##### MATERIAL PROVIDED #####

(* ===== verification/TxWitnesses.v ===== *)
(** * Witnesses for transaction processing

    Transactions on the system of ExampleTx.v that satisfy the hypotheses of the
    theorems: a call that writes and reverts, a deposit from L1, and a block of both. *)

From stdpp Require Import strings gmap.
From S2P Require Import Prelude Resources U256 Rlp SystemInterface SliceVec EvmConstants Gas EvmState EvmLogic.
From S2P Require Import BootloaderErrors RlpParser TxFormats TxTheorems TxRoundtrip RlpHash AbiTx AbiTheorems.
From S2P Require Import BootSystem Hooks HookTheorems Runner RunnerTheorems TxSystem GasHelpers GasTheorems.
From S2P Require Import Transaction TxWellFormed TxFlow FlowTheorems ListTheorems ProcessTx SettleTheorems.
From S2P Require Import L2Theorems L1Theorems ProcessTheorems Block HeaderTheorems BlockTheorems.
From S2P Require Import ExampleSystem ExampleTx BootWitnesses.

#[local] Existing Instance ruint_ref.
#[local] Existing Instance ruint_ref_spec.
#[local] Existing Instance usize64.
#[local] Existing Instance example_limit.
#[local] Existing Instance node_system.
#[local] Existing Instance node_laws.
#[local] Existing Instance node_ext.
#[local] Existing Instance node_ext_laws.
#[local] Existing Instance node_tx.
#[local] Existing Instance node_tx_laws.
#[local] Existing Instance node_block_laws.
#[local] Existing Instance BasicBootloaderProvingExecutionConfig.
#[local] Instance plain_tx_features : TxFeatures :=
  {| unlimited_native := false; resources_for_tester := false; burn_base_fee := true |}.

#[local] Existing Instance system_keccak.

(** ** The node *)

(** 0xbb has code that writes and reverts, and 0xaa has funds. *)
Definition rich_store : Store := mkStore [] [] [(0xbb, reverting_code)] [] [(0xaa, 10 ^ 9)].

Definition node_with (txs : list Offer) (last : Offer) : @SysState node_system :=
  mkNode rich_store (mkTxLevel 0 0) txs last.

Definition no_hooks : HooksStorage := new_in.

Lemma no_hooks_ok : hooks_ok no_hooks.
Proof. apply (map_Forall_empty (M:=gmap Z)). Qed.

Definition bytes_and_size (l : list Z) : bool :=
  forallb (λ b, (0 <=? b) && (b <? 256)) l && (Z.of_nat (length l) <? 2 ^ 20).

Lemma bytes_and_size_ok l : bytes_and_size l = true → Forall is_u8 l ∧ Z.of_nat (length l) < 2 ^ 20.
Proof.
  intros [H1 H2%Z.ltb_lt]%andb_true_iff. split; [|done]. apply Forall_forall. intros x Hx%list_elem_of_In.
  apply (proj1 (forallb_forall _ _) H1) in Hx. apply andb_true_iff in Hx as [? ?]. unfold in_width. lia.
Qed.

#####

TASK OBJECTIVE:
Please return exactly the lines from the first line of the material through the one with "Definition rich_store : Store", and no lines after it.

RESPONSE BELOW:
(* ===== verification/TxWitnesses.v ===== *)
(** * Witnesses for transaction processing

    Transactions on the system of ExampleTx.v that satisfy the hypotheses of the
    theorems: a call that writes and reverts, a deposit from L1, and a block of both. *)

From stdpp Require Import strings gmap.
From S2P Require Import Prelude Resources U256 Rlp SystemInterface SliceVec EvmConstants Gas EvmState EvmLogic.
From S2P Require Import BootloaderErrors RlpParser TxFormats TxTheorems TxRoundtrip RlpHash AbiTx AbiTheorems.
From S2P Require Import BootSystem Hooks HookTheorems Runner RunnerTheorems TxSystem GasHelpers GasTheorems.
From S2P Require Import Transaction TxWellFormed TxFlow FlowTheorems ListTheorems ProcessTx SettleTheorems.
From S2P Require Import L2Theorems L1Theorems ProcessTheorems Block HeaderTheorems BlockTheorems.
From S2P Require Import ExampleSystem ExampleTx BootWitnesses.

#[local] Existing Instance ruint_ref.
#[local] Existing Instance ruint_ref_spec.
#[local] Existing Instance usize64.
#[local] Existing Instance example_limit.
#[local] Existing Instance node_system.
#[local] Existing Instance node_laws.
#[local] Existing Instance node_ext.
#[local] Existing Instance node_ext_laws.
#[local] Existing Instance node_tx.
#[local] Existing Instance node_tx_laws.
#[local] Existing Instance node_block_laws.
#[local] Existing Instance BasicBootloaderProvingExecutionConfig.
#[local] Instance plain_tx_features : TxFeatures :=
  {| unlimited_native := false; resources_for_tester := false; burn_base_fee := true |}.

#[local] Existing Instance system_keccak.

(** ** The node *)

(** 0xbb has code that writes and reverts, and 0xaa has funds. *)
Definition rich_store : Store := mkStore [] [] [(0xbb, reverting_code)] [] [(0xaa, 10 ^ 9)].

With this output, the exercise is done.